◆ PROBLEM TO WORK ON ◆
Repeat verbatim, and only, the lines of the data below, beginning at the line that contains "(** Nothing to split. *)" and stopping after the line that contains "destruct (i_result inst);".

◆ INPUT ◆
···

(* ===== verification/OptimizeFunction.v ===== *)
(** * OptimizeFunction: the whole of optimize_function

    A round keeps the function well formed and without slots, refines it, and lessens
    the measure where it changes something. So the rounds end, and the function that
    [optimize_function] leaves behind stands for the one it was given. *)

From S2P Require Import Prelude Arith Ir IrFold IrVerify IrDefinitions IrSem FloatSem Optimize IrSim OptimizeLocal OptimizeBlock OptimizeCopies OptimizeCounts OptimizeSingle OptimizeMemory OptimizeDead OptimizeGraph OptimizeMerge OptimizePeephole OptimizeRetarget OptimizeRenumber OptimizeMeasure OptimizeEnds OptimizeRounds OptimizeOperands.

(** ** Functions without slots *)

Lemma fold_constants_slots f : no_slots f -> no_slots (fold_constants f).1.
Proof. rewrite !no_slots_plain. by apply fold_constants_plain. Qed.

Lemma apply_peephole_slots f : no_slots f -> no_slots (apply_peephole_rules f).1.
Proof. rewrite !no_slots_plain. by apply apply_peephole_plain. Qed.

Lemma forward_stores_slots f : no_slots f -> no_slots (forward_stores f).1.
Proof. rewrite !no_slots_plain. by apply forward_stores_plain. Qed.

Lemma propagate_copies_slots f : no_slots f -> no_slots (propagate_copies f).1.
Proof. rewrite !no_slots_plain. by apply propagate_copies_plain. Qed.

Lemma remove_unused_slots f : no_slots f -> no_slots (remove_unused_results f).1.
Proof. rewrite !no_slots_plain. by apply remove_unused_plain. Qed.

Lemma remove_unreachable_slots f st : remove_unreachable_blocks f = Some st -> no_slots f -> no_slots st.1.
Proof. rewrite !no_slots_plain. by apply remove_unreachable_plain. Qed.

Lemma merge_loop_slots fuel f preds b changed st : merge_loop fuel f preds b changed = Some st -> no_slots f -> no_slots st.1.
Proof. rewrite !no_slots_plain. by apply merge_loop_plain. Qed.

(** ** One round *)

Section Rounds.
Context {M : Type} (mc : machine M) `{!Lawful mc} `{!IeeeFloats mc}.

(** What every pass keeps. *)
Definition proper (f : ir_function) : Prop := well_formed mc f /\ no_slots f.

(** A pass that keeps it and refines. *)
Definition sound (f g : ir_function) : Prop := proper g /\ refines mc f g.

Lemma sound_trans f g h : sound f g -> sound g h -> sound f h.
Proof. intros [_ R1] [H R2]. split; [done|]. by eapply refines_trans. Qed.

Lemma fold_constants_sound f : proper f -> sound f (fold_constants f).1.
Proof. intros [Hf Hs]. destruct (fold_constants_refines mc f Hf). split; [split; [done|by apply fold_constants_slots]|done]. Qed.

Lemma apply_peephole_sound f : proper f -> sound f (apply_peephole_rules f).1.
Proof. intros [Hf Hs]. destruct (apply_peephole_refines mc f Hf). split; [split; [done|by apply apply_peephole_slots]|done]. Qed.

Lemma forward_stores_sound f : proper f -> sound f (forward_stores f).1.
Proof. intros [Hf Hs]. destruct (forward_stores_refines mc f Hf). split; [split; [done|by apply forward_stores_slots]|done]. Qed.

Lemma propagate_copies_sound f : proper f -> sound f (propagate_copies f).1.
Proof. intros [Hf Hs]. destruct (propagate_copies_refines mc f Hf). split; [split; [done|by apply propagate_copies_slots]|done]. Qed.

Lemma remove_unused_sound f : proper f -> sound f (remove_unused_results f).1.
Proof. intros [Hf Hs]. destruct (remove_unused_refines mc f Hf Hs). split; [split; [done|by apply remove_unused_slots]|done]. Qed.

Lemma remove_unreachable_sound f : proper f -> exists st, remove_unreachable_blocks f = Some st /\ sound f st.1.
Proof.
  intros [Hf Hs]. destruct (remove_unreachable_refines mc f Hf) as (g & changed & E & Hg & R). exists (g, changed). split; [done|].
  split; [split; [done|by apply (remove_unreachable_slots f _ E)]|done].
Qed.

Lemma merge_blocks_sound f : proper f -> exists st, merge_blocks f = Some st /\ sound f st.1.
Proof.
  intros [Hf Hs]. destruct (merge_blocks_refines mc f Hf) as (g & changed & E & Hg & R). exists (g, changed). split; [done|].
  split; [split; [done|by apply (merge_loop_slots _ _ _ _ _ _ E)]|done].
Qed.

Lemma remove_dead_code_sound f : proper f -> exists st, remove_dead_code f = Some st /\ sound f st.1.
Proof.
  intros Hf. unfold remove_dead_code. pose proof (remove_unused_sound f Hf) as S1. destruct (remove_unused_results f) as [f1 changed]. cbn [fst] in S1.
  destruct (remove_unreachable_sound f1 (proj1 S1)) as ([f2 removed] & -> & S2). cbn [mbind option_bind fst] in *.
  destruct (merge_blocks_sound f2 (proj1 S2)) as ([f3 merged] & -> & S3). cbn [mbind option_bind fst] in *.
  pose proof (sound_trans _ _ _ (sound_trans _ _ _ S1 S2) S3) as S. destruct merged; [|by eexists].
  destruct (remove_unreachable_sound f3 (proj1 S3)) as ([f4 removed'] & -> & S4). cbn [mbind option_bind fst] in *. eexists. split; [done|]. by eapply sound_trans.
Qed.

(** Nothing to split. *)
Lemma split_block_none n f b i changed : no_slots f -> split_block n f b i changed = (f, changed).
Proof.
  intros H. revert i. induction n as [|n IH]; intros i; cbn [split_block]; [done|]. destruct (_ <=? i)%nat; [done|].
  assert (split_at f b i = (f, false)) as ->; [|apply IH]. unfold split_at. destruct (inst_at f b i) as [inst|] eqn:E; [|done].
  destruct (i_result inst); [|done]. rewrite (bool_decide_false (i_op inst = IR_SLOT)); [done|].
  apply inst_at_spec in E as (insts & Hb & Hi). exact (Forall_lookup_1 _ _ _ _ (Forall_lookup_1 _ _ _ _ H Hb) Hi).
Qed.

Lemma split_slots_none f : no_slots f -> split_slots f = (f, false).
Proof.
  intros H. unfold split_slots. generalize (seq 0 (length (fn_blocks f))). intros bs. induction bs as [|b bs IH]; [done|].
  cbn [fold_left fst snd]. by rewrite split_block_none.
Qed.

(** The propagation with the removal of dead code after it. *)
Lemma propagate_remove_better f changed st : remove_dead_code (propagate_copies f).1 = Some st -> changed = (propagate_copies f).2 ->
  better f (st.1, st.2 || changed).
Proof.
  intros E ->. destruct (remove_dead_code_smaller _ _ E) as [Hs Hsp]. destruct (propagate_copies_better f) as [Hsize [Hb|[Hc Hspent]]].
  - apply (better_trans f (propagate_copies f).1); [by destruct (propagate_copies f)|]. unfold better, smaller in *. cbn [fst snd]. destruct st.2; [by left|done].
  - specialize (Hsp Hspent). unfold smaller, better in *. rewrite Hsp in *. cbn [fst snd orb]. left. cbn [fst measure_of]. by rewrite <- Hsize.
Qed.

Lemma optimize_round_sound f : proper f -> exists st, optimize_round f = Some st /\ sound f st.1 /\ better f st.
Proof.
  intros Hf. unfold optimize_round. pose proof (fold_constants_sound f Hf) as S1. pose proof (fold_constants_better f) as B1.
  destruct (fold_constants f) as [f1 folded]. cbn [fst] in S1.
  pose proof (apply_peephole_sound f1 (proj1 S1)) as S2. pose proof (apply_peephole_better f1) as B2. destruct (apply_peephole_rules f1) as [f2 simpler]. cbn [fst] in S2.
  rewrite split_slots_none by apply (proj1 S2).
  pose proof (forward_stores_sound f2 (proj1 S2)) as S3. pose proof (forward_stores_better f2) as B3. destruct (forward_stores f2) as [f3 forwarded]. cbn [fst] in S3.
  pose proof (propagate_copies_sound f3 (proj1 S3)) as S4. pose proof (propagate_remove_better f3) as B4. destruct (propagate_copies f3) as [f4 propagated]. cbn [fst snd] in *.
  destruct (remove_dead_code_sound f4 (proj1 S4)) as ([f5 removed] & E & S5). specialize (B4 propagated _ E eq_refl). rewrite E. cbn [mbind option_bind fst snd] in *.
  eexists. split; [done|]. split; [cbn [fst]; repeat (eapply sound_trans; [eassumption|]); split; [apply S5|apply refines_refl]|].
  rewrite !orb_false_r. pose proof (better_trans _ _ _ _ _ (better_trans _ _ _ _ _ (better_trans _ _ _ _ _ B1 B2) B3) B4) as B. by rewrite !orb_assoc in *.
Qed.

(** ** All rounds *)

Lemma optimize_loop_sound f : proper f -> exists n g, (forall fuel, (n <= fuel)%nat -> optimize_loop fuel f = Some g) /\ sound f g.
Proof.
  remember (measure_of f) as k eqn:Ek. revert f Ek. induction (measure_wf k) as [k _ IH]. intros f -> Hf.
  destruct (optimize_round_sound f Hf) as ([g [|]] & E & Sg & B).
  - destruct (IH (measure_of g) B g eq_refl (proj1 Sg)) as (n & h & Hn & Sh). exists (S n), h. split; [|by eapply sound_trans].
    intros [|fuel] Hfuel; [lia|]. cbn [optimize_loop]. rewrite E. cbn [mbind option_bind]. apply Hn. lia.
  - exists 1%nat, g. split; [|done]. intros [|fuel] Hfuel; [lia|]. cbn [optimize_loop]. by rewrite E.
Qed.

Lemma optimize_function_sound f : proper f ->
  exists n g, (forall fuel, (n <= fuel)%nat -> optimize_function fuel f = Some g) /\ well_formed mc g /\ refines mc f g.
Proof.
  intros Hf. destruct (remove_dead_code_sound f Hf) as ([f1 changed] & E & S1). cbn [fst] in S1.
  destruct (optimize_loop_sound f1 (proj1 S1)) as (n & g & Hn & S2). destruct (renumber_temps_refines mc g (proj1 (proj1 S2))) as [Hg R].
  exists n, (renumber_temps g). split; [|split; [done|]].
  - intros fuel Hfuel. unfold optimize_function. rewrite E. cbn [mbind option_bind]. by rewrite Hn.
  - eapply refines_trans; [apply S1|]. eapply refines_trans; [apply S2|done].
Qed.
End Rounds.

(** ** The operands that are left *)

Section Plain.
Context (P : ir_operand -> Prop) (Hnothing : forall o, names_nothing o -> P o).

Lemma round_plain f st : optimize_round f = Some st -> plain_function P f -> plain_function P st.1.
Proof.
  unfold optimize_round. intros E H. apply (fold_constants_plain P Hnothing) in H. destruct (fold_constants f) as [f1 b1]. cbn [fst] in H. apply (apply_peephole_plain P Hnothing) in H.
  destruct (apply_peephole_rules f1) as [f2 b2]. cbn [fst] in H. rewrite (split_slots_none f2 (plain_no_slots P f2 H)) in E. apply (forward_stores_plain P Hnothing) in H.
  destruct (forward_stores f2) as [f3 b3]. cbn [fst] in H. apply (propagate_copies_plain P) in H. destruct (propagate_copies f3) as [f4 b4]. cbn [fst] in H.
  destruct (remove_dead_code f4) as [[f5 b5]|] eqn:E5; [|done]. apply (remove_dead_code_plain P Hnothing) in E5; [|done]. by injection E as <-.
Qed.

Lemma loop_plain fuel f g : optimize_loop fuel f = Some g -> plain_function P f -> plain_function P g.
Proof.
  revert f. induction fuel as [|fuel IH]; intros f; [done|]. cbn [optimize_loop]. destruct (optimize_round f) as [[h changed]|] eqn:E; [|done].
  cbn [mbind option_bind]. intros El H. apply (round_plain _ _ E) in H. destruct changed; [by apply (IH h)|by injection El as <-].
Qed.

Lemma optimize_plain fuel f g : optimize_function fuel f = Some g -> plain_function P f -> plain_function P g.
Proof.
  unfold optimize_function. destruct (remove_dead_code f) as [[f1 changed]|] eqn:E; [|done]. cbn [mbind option_bind]. destruct (optimize_loop fuel f1) as [h|] eqn:El; [|done].
  cbn [mbind option_bind]. intros [= <-] H. apply (renumber_plain P Hnothing). apply (loop_plain _ _ _ El). by apply (remove_dead_code_plain P Hnothing _ _ E).
Qed.
End Plain.

Lemma remove_dead_code_slots f st : remove_dead_code f = Some st -> no_slots f -> no_slots st.1.
Proof. rewrite !no_slots_plain. by apply remove_dead_code_plain. Qed.

Lemma round_slots f st : optimize_round f = Some st -> no_slots f -> no_slots st.1.
Proof. rewrite !no_slots_plain. by apply round_plain. Qed.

···

◆ ANSWER FOR THIS EXERCISE ◆
(** Nothing to split. *)
Lemma split_block_none n f b i changed : no_slots f -> split_block n f b i changed = (f, changed).
Proof.
  intros H. revert i. induction n as [|n IH]; intros i; cbn [split_block]; [done|]. destruct (_ <=? i)%nat; [done|].
  assert (split_at f b i = (f, false)) as ->; [|apply IH]. unfold split_at. destruct (inst_at f b i) as [inst|] eqn:E; [|done].
  destruct (i_result inst); [|done]. rewrite (bool_decide_false (i_op inst = IR_SLOT)); [done|].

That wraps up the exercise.